Thursday, January 13, 2005


BELGRADE, January 13 - Serbia's Supreme Court has overturned a war crime sentence on Sasa Cvjetan, former member of Serbia's notorious Scorpions "anti-terrorist" police unit, considered responsible for the March 1999 massacre of 14 civilians, mostly women and children, in Podujevo, Kosovo.

Cvjetan was sentenced to 20 years in jail, the heaviest punishment applied in Serbia, and at the time judge Biljana Sinanovic defined the massacre "a monstrous crime."

The severe punishment has been seen as an encouraging sign for Belgrade's capacity to settle the accounts with its own wartime past.

Cvjetan's defence lawyer Djordje Kalanj filed an appeal on December 22, 2004 reporting alleged abuses and irregularities both during the investigation and the trial.

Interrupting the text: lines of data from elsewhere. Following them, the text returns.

(** * hetkinen: the note-voice engine of [src/App.tsx]

    A shallow embedding of the React component file [App.tsx]: the pitch and
    naming utilities, the sample loader, the reverb bootstrap effect, and the
    per-key voice controller ([NoteButton.start] / [NoteButton.stop]) running
    against a model of the Web Audio objects it drives. *)

From Stdlib Require Import ZArith QArith DecimalString Reals Lra.
From Stdlib Require DecimalPos DecimalZ PrimFloat.
From stdpp Require Import gmap strings list fin_maps.

Local Open Scope Z_scope.

(** ** JavaScript values used by the file *)

Module JS.

(** The source computes with binary64 numbers.  The functions below model
    its arithmetic on the safe integers ([Number.isSafeInteger]), where that
    arithmetic is exact; what is proved through them about the code is
    stated for safe integers. *)
Definition safeInteger (n : Z) : Prop := - 2 ^ 53 < n < 2 ^ 53.

(** [`${x}`] for an integral number: decimal digits, a leading minus sign
    for negatives.  (From 1e21 on the template prints exponent notation,
    which this does not.) *)
Definition numberToString (z : Z) : string :=
  NilZero.string_of_int (Z.to_int z).

(** [`${x}`] for a value that may be [undefined]. *)
Definition templateOfOption (o : option string) : string :=
  match o with
  | Some s => s
  | None => "undefined"
  end.

(** [a % b]: the remainder takes the sign of the dividend. *)
Definition remainder (a b : Z) : Z := Z.rem a b.

(** [Math.floor(a / b)] for a safe integer [a] and [b = 12]: the binary64
    quotient is then at most 1/16 away from the exact one, which is never
    closer than 1/12 to the next integer, so its floor is the exact floor.
    (For larger [a] the quotient can round up to the next integer.) *)
Definition floorDiv (a b : Z) : Z := a / b.

(** [arr[i]] for an integral [i]: a negative index names no element. *)
Definition index {A} (arr : list A) (i : Z) : option A :=
  if i <? 0 then None else nth_error arr (Z.to_nat i).

End JS.

(** Numbers that go through [Math.pow] are IEEE doubles whose value the
    language leaves to the implementation; they are kept as the expression
    that computes them. *)
Inductive number : Type :=
| NInt (z : Z)
| NSub (a b : number)
| NMul (a b : number)
| NDiv (a b : number)
| NPow (a b : number).

(** The value an expression has when evaluated with exact real arithmetic. *)
Fixpoint realValue (x : number) : R :=
  match x with
  | NInt z => IZR z
  | NSub a b => (realValue a - realValue b)%R
  | NMul a b => (realValue a * realValue b)%R
  | NDiv a b => (realValue a / realValue b)%R
  | NPow a b => Rpower (realValue a) (realValue b)
  end.

(** ** Pitch and naming utilities (App.tsx, lines 17-39) *)

Definition midiNoteToPitch (note : number) : number :=
  NMul (NInt 440) (NPow (NInt 2) (NDiv (NSub note (NInt 69)) (NInt 12))).

Definition names : list string :=
  ["C"; "C#"; "D"; "D#"; "E"; "F"; "F#"; "G"; "G#"; "A"; "A#"; "B"].

Definition midiNoteToName (note : Z) : string :=
  let octave := JS.floorDiv note 12 - 1 in
  let name := JS.index names (JS.remainder note 12) in
  JS.templateOfOption name ++ JS.numberToString octave.

(** The playback-rate ratio computed at the top of [start] (line 96). *)
Definition pitchRatio (note : Z) : number :=
  NDiv (midiNoteToPitch (NInt note)) (midiNoteToPitch (NInt 60)).

(** *** The same expressions in binary64 *)

Module Binary64.
Import PrimFloat.
Local Open Scope float_scope.

(** An integer literal or an integral argument as a binary64 number (exact
    below 2^53). *)
Fixpoint ofPositive (p : positive) : float :=
  match p with
  | xH => 1
  | xO q => 2 * ofPositive q
  | xI q => 2 * ofPositive q + 1
  end.

Definition ofZ (z : Z) : float :=
  match z with
  | Z0 => 0
  | Zpos p => ofPositive p
  | Zneg p => - ofPositive p
  end.

(** The binary64 value of an expression: the arithmetic is IEEE 754, and
    [Math.pow], which the language leaves to the implementation, is the
    parameter [pow]. *)
Fixpoint floatValue (pow : float -> float -> float) (x : number) : float :=
  match x with
  | NInt z => ofZ z
  | NSub a b => floatValue pow a - floatValue pow b
  | NMul a b => floatValue pow a * floatValue pow b
  | NDiv a b => floatValue pow a / floatValue pow b
  | NPow a b => pow (floatValue pow a) (floatValue pow b)
  end.

(** [a == b] on numbers. *)
Definition equals (a b : float) : bool := a =? b.

Definition double (a : float) : float := 2 * a.

(** A result that is the correctly rounded one or one of its two
    neighbours. *)
Definition withinOneUlp (rounded got : float) : Prop :=
  got = next_down rounded \/ got = rounded \/ got = next_up rounded.

(** The correctly rounded values of 2^1015, 2^1016 and 2^(-3/4). *)
Definition pow2_1015 : float := 0x1p1015.
Definition pow2_1016 : float := 0x1p1016.
Definition pow2_m075 : float := 0x1.306fe0a31b715p-1.

(** What is assumed of [Math.pow]: at the three arguments below its result
    is within one unit in the last place of the correctly rounded one. *)
Record PowAccurate (pow : float -> float -> float) : Prop := {
  pow_1015 : withinOneUlp pow2_1015 (pow 2 1015);
  pow_1016 : withinOneUlp pow2_1016 (pow 2 1016);
  pow_m075 : withinOneUlp pow2_m075 (pow 2 (-0.75));
}.

(** A function that is correctly rounded at the three arguments. *)
Definition tablePow (x y : float) : float :=
  if y =? 1015 then pow2_1015
  else if y =? 1016 then pow2_1016
  else pow2_m075.

End Binary64.

(** The display name as the specification words it: the pitch class at
    index [n mod 12] of the cycle, followed by octave [floor(n/12) - 1]. *)
Definition displayName_spec (n : Z) : string :=
  nth (Z.to_nat (n mod 12)) names "" ++ JS.numberToString (n / 12 - 1).

(** ** Sample loading (App.tsx, lines 8-15) *)

(** A decoded audio buffer, identified by the asset it was decoded from. *)
Inductive AudioBuffer : Type := Decoded (src : string).

#[global] Instance AudioBuffer_eq_dec : EqDecision AudioBuffer.
Proof. solve_decision. Defined.

(** What the network and the decoder answer for one asset. *)
Inductive Asset : Type :=
| AssetPending                       (* the promise has not settled yet *)
| AssetNetworkError (msg : string)   (* [fetch] itself rejects *)
| AssetResponse (ok : bool) (decodes : bool).

#[global] Instance Asset_eq_dec : EqDecision Asset.
Proof. solve_decision. Defined.

Inductive Settled (A : Type) : Type :=
| StillPending
| Rejected (msg : string)
| Resolved (a : A).
Arguments StillPending {A}.
Arguments Rejected {A} msg.
Arguments Resolved {A} a.

(** The async fetcher handed to [useSWR]. *)
Definition fetcher (src : string) (a : Asset) : Settled AudioBuffer :=
  match a with
  | AssetPending => StillPending
  | AssetNetworkError msg => Rejected msg
  | AssetResponse false _ => Rejected "Failed to fetch audio"
  | AssetResponse true false => Rejected "EncodingError"
  | AssetResponse true true => Resolved (Decoded src)
  end.

(** The part of the SWR response the component reads. *)
Record SWRResponse : Type := {
  data : option AudioBuffer;
  error : option string;
}.

Definition useSampleData (src : string) (a : Asset) : SWRResponse :=
  match fetcher src a with
  | StillPending => {| data := None; error := None |}
  | Rejected msg => {| data := None; error := Some msg |}
  | Resolved b => {| data := Some b; error := None |}
  end.

(** An asset that was fetched and decoded. *)
Definition loaded : Asset := AssetResponse true true.

Definition headWav : string := "./head.wav".
Definition loopWav : string := "./loop.wav".
Definition tailWav : string := "./tail.wav".
Definition convolutionWav : string := "./teufelsberg.wav".

(** ** The Web Audio objects the component drives *)

(** [audioContext.state]; the context is never closed by the program. *)
Inductive ContextState : Type := Suspended | Running.

Inductive Exn : Type := InvalidStateError | TypeError.
(* ===== verification/_CoqProject ===== *)
-Q . S2P
Prelude.v
Cbor.v
CborSkip.v
CborRoundtrip.v
CborPrefix.v
Envelope.v
EraSchedule.v
Timing.v
Extension.v
Leader.v
Kes.v
ChainDep.v
Header.v
HeaderFacts.v
ForkChoice.v
Mux.v
NetCodec.v
Spelling.v
Handshake.v
Session.v
SessionFacts.v
SessionLife.v
BTree.v
ChainDb.v
WireCodec.v
ChainSync.v
ChainSyncServer.v
BlockFetch.v
Served.v
MiniProtocols.v
Decoder.v
Wal.v
WalReplay.v
WalFile.v
Portable.v
BlockCodec.v
BlockFacts.v
BlockValidity.v
BlockBinding.v
ToyBlocks.v
Receive.v
ReceiveStores.v
StoredChain.v
ForwardSync.v
Spine.v
SpineFacts.v
SpineExamples.v
Candidates.v
ForkSwitch.v
SwitchFacts.v
SwitchExamples.v
ServedBlocks.v
NativeScript.v
LedgerValue.v
Utxo.v
LedgerMaps.v
ConwayCert.v
Delegation.v
DelegationFacts.v
Governance.v
GovernanceFacts.v
ConwayTx.v
Witness.v
ConwayRules.v
Rational.v
UtxoEffect.v
ConwaySpans.v
ConwayFacts.v
TxSigners.v
ScriptClosure.v
PhaseTwo.v
TxValidity.v
Mempool.v
Ratification.v
EpochBoundary.v
BoundaryFacts.v
BlockEffect.v
LedgerExamples.v
TxExamples.v
EpochExamples.v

The Supreme Court has so far failed to announce its motives but the overturning of the sentence is expected to fuel the year-long disputes on whether Serbia had completely broken with its nationalistic past during Slobodan Milosevic's regime.

Belgrade has been targeted by the Hague-based International Criminal Tribunal for former Yugoslavia which accuses Prime Minister Vojislav Kostunica's government of lack of cooperation. Four former army and police generals, whose extradition has been requested by The Hague judges, are still at large in Serbia and the tribunal head prosecutor Carla Del Ponte believes that key fugitives such as former Bosnian Serb General Ratko Mladic enjoy excellent refuge and protection in Serbia.